Kita terus ngobrol, sampai Eno menepuk bahuku, mencubit lenganku, dan menjambak rambutku. Monster! Monster yang kelaparan. Monster itu mengancam akan lapor kepada Ibu bahwa ia kelaparan karena tidak diberi makan oleh kakaknya. Setelah kalimat itu, kucabut julukan ‘monster’, karena apabila Eno adalah monster, berarti kakaknya yang tampan beserta ibunya ini monster juga! Itu penghinaan namanya! Ida tertawa lepas. Mukaku memerah, tapi karena marah, atau malu? Mobil kita rupanya sudah selesai dibetulkan. Adzan Maghrib mulai berkumandang.
“Eh, bol–” tanpa menyelesaikan kalimatku, Ida mendiamkanku. Baru setelah adzan selesai, dia mempersilahkanku berbicara kembali.
“Coba, kau renungkan adzan itu. Suaranya sungguh indah. Mobil kita tampaknya sudah selesai, saya ke masjid dulu ya!”

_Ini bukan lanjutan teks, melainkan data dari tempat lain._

(** [michael] as the table keeps him after [main] created him. *)
Definition michael_row : User :=
  mkUser 1%N 0%Z 0%Z None "Michael Scott" "michael@dundermifflin.com"
         "" "" "" "hmac(secret-hmac-key,b64:bytes-1)" 0%Z.

Definition with_michael : World :=
  {| rows := [michael_row]; nextID := 2%N; entropy := ["bytes-2"] |}.

(** [pam] as Create hands her to the store. *)
Definition pam_validated : User :=
  mkUser 0%N 0%Z 0%Z None "Pam Beesly" "pam@dundermifflin.com"
         "" "$2a$10$sketchbookrandom-string-as-pepper"
         "b64:bytes-1" "hmac(secret-hmac-key,b64:bytes-1)" 0%Z.

Definition outage : error := Some (ErrOther "service unavailable").

(** A day on which every library fails: gorm, bcrypt and the random
    generator answer with an error and change nothing. *)
Definition down : handler World := fun X e =>
  match e in Ev X return World -> X * World with
  | Next c => base _ (Next c)
  | BcryptGenerate _ _ => fun w => (("", outage), w)
  | BcryptCompare _ _ => fun w => (outage, w)
  | RandRememberToken => fun w => (("", outage), w)
  | GormFirst _ dst => fun w => ((dst, outage), w)
  | GormCreate u | GormSave u => fun w => ((u, outage), w)
  | GormDelete _ | GormClose | GormDropTableIfExists | GormAutoMigrate =>
      fun w => (outage, w)
  end.

End Demo.

(** ** More to observe in a run *)

(** The records handed to gorm's [Delete] and [Create]. *)
Definition gorm_deleted (c : Call) : option User :=
  match c with
  | MkCall e => match e with GormDelete u => Some u | _ => None end
  end.

Definition gorm_created (c : Call) : option User :=
  match c with
  | MkCall e => match e with GormCreate u => Some u | _ => None end
  end.

(** The calls to [bcrypt.CompareHashAndPassword]. *)
Definition compares (c : Call) : bool :=
  match c with
  | MkCall e => match e with BcryptCompare _ _ => true | _ => false end
  end.

(** bcrypt accepts, at any later time, the password that it hashed. *)
Definition bcrypt_consistent {W} (h : handler W) : Prop :=
  forall password cost w hashed w1 w',
    h _ (BcryptGenerate password cost) w = ((hashed, None), w1) ->
    fst (h _ (BcryptCompare hashed password) w') = None.

(** What [runUserValFns] goes on to do once some of its functions have
    returned [r]: stop on an error, run the rest otherwise. *)
Definition continue_with {W} (h : handler W) (fns : list userValFn)
    (r : User * error) (w : W) : Outcome (User * error) * W * list Call :=
  match snd r with
  | Some _ => (Returned r, w, [])
  | None => run h (runUserValFns (fst r) fns) w
  end.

“Tunggu! Bolehkah saya minta nomor HP kamu?” tanyaku. Aku tak mau melakukan kesalahan dua kali.
“Boleh. Jangan tinggalkan Sholat ya.”
Aku langsung meng-save nomornya, tanpa memperhatikan perkataannya sebelumnya.
“Assalamu’alaikum.”
“Wa’alaikum salam,” jawab Eno. Namun Ida harus mengulang ucapannya sebanyak tiga kali sebelum aku menjawab.
Ida tersenyum manis. Maniiiis sekali. Aku ragu apakah gula dapat menandinginya atau tidak. Kemudian dia menegurku. “Lain kali, kalau orang mengucapkan salam, kamu langsung jawab ya!” seperti seorang Ibu yang memarahi anaknya. Aku pun mengangguk, pasrah. Saat itu juga ekspresiku berubah menjadi tampang fanboy terhadap idolanya, hanya saja kali ini benar-benar terjadi, bukan sekedar konotasi belaka. Senyum itu… sungguh indah.
“EHEM! Earth to Kak Zen!”
Dan Eno pun menarik aku kembali ke dunia nyata.

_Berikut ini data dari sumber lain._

(** ** The sanitizer of the strict revision *)

Lemma trimStart_suffix s : exists p, s = p ++ trimStart s.
Proof.
  induction s as [|c s [p IH]]; [exists []; reflexivity|].
  cbn [trimStart]. destruct (isWhiteSpace c).
  - exists (c :: p). cbn. f_equal. exact IH.
  - exists []. reflexivity.
Qed.

Lemma trimStart_sublist s : trimStart s `sublist_of` s.
Proof.
  destruct (trimStart_suffix s) as [p Hp]. rewrite Hp at 2.
  apply sublist_inserts_l. reflexivity.
Qed.

Lemma trimEnd_sublist s : trimEnd s `sublist_of` s.
Proof.
  unfold trimEnd. destruct (trimStart_suffix (rev s)) as [p Hp].
  assert (Hs : s = rev (trimStart (rev s)) ++ rev p).
  { rewrite <- rev_app_distr, <- Hp, rev_involutive. reflexivity. }
  rewrite Hs at 2. apply sublist_inserts_r. reflexivity.
Qed.

Lemma trim_sublist s : trim s `sublist_of` s.
Proof.
  unfold trim. etransitivity; [apply trimEnd_sublist|apply trimStart_sublist].
Qed.

Lemma filter_sublist (f : N -> bool) s : List.filter f s `sublist_of` s.
Proof.
  induction s as [|c s IH]; [constructor|].
  cbn [List.filter]. destruct (f c); constructor; exact IH.
Qed.

Lemma remove_ci_sublist pat : forall s skip, Strict.remove_ci pat skip s `sublist_of` s.
Proof.
  induction s as [|c s IH]; intros skip; [constructor|].
  cbn [Strict.remove_ci]. destruct skip as [|k].
  - destruct (Strict.starts_with_ci pat (c :: s)); constructor; apply IH.
  - constructor. apply IH.
Qed.

Lemma remove_on_handlers_sublist : forall s skip,
  Strict.remove_on_handlers skip s `sublist_of` s.
Proof.
  induction s as [|c s IH]; intros skip; [constructor|].
  cbn [Strict.remove_on_handlers]. destruct skip as [|k].
  - destruct (Strict.match_on_handler (c :: s)); constructor; apply IH.
  - constructor. apply IH.
Qed.

Lemma sublist_keeps_Forall (P : N -> Prop) (l1 l2 : list N) :
  l1 `sublist_of` l2 -> Forall P l2 -> Forall P l1.
Proof.
  induction 1 as [|x l1 l2 _ IH|x l1 l2 _ IH]; intros H.
  - constructor.
  - inversion H; subst. constructor; auto.
  - inversion H; subst. auto.
Qed.

Lemma filter_not_dangerous s :
  Forall (fun c => Strict.isDangerous c = false)
         (List.filter (fun c => negb (Strict.isDangerous c)) s).
Proof.
  apply List.Forall_forall. intros c Hc. apply filter_In in Hc as [_ Hc].
  apply negb_true_iff, Hc.
Qed.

“Kak Zen suka ya, sama Kak Ida?”
Apa itu? Siswa SD kelas 5, masih manja, mengerti tentang cinta? Untuk zaman sekarang sih wajar, tapi tetap saja aku harus mendramatisir, selama hayat masih dikandung badan.
“Hus! Anak kecil nggak akan ngerti! Ayo, kita makan di restoran favorit kamu!”
Mata Eno berbinar, seolah berkata: Mauuuuuu!
Eno memang aneh. Dari kecil dia begitu. Nama lengkap dia sebenarnya Raffi Anwar, tapi entah kenapa saat dia mulai berbicara, dia memanggil dirinya ‘Eno’. Entah dari mana dia dapat nama itu. Orang tua kita selalu menentang dengan memanggilnya Raffi. Tapi tidak berhasil. Eno terus memaksa, hingga akhirnya dia berhasil menaklukkan Ayah dan Ibu, juga aku dan pembantu kita. Betapa dahsyatnya adikku ini.
Dan kini, Kaizen Malik telah berhasil menaklukkan Raffi Anwar.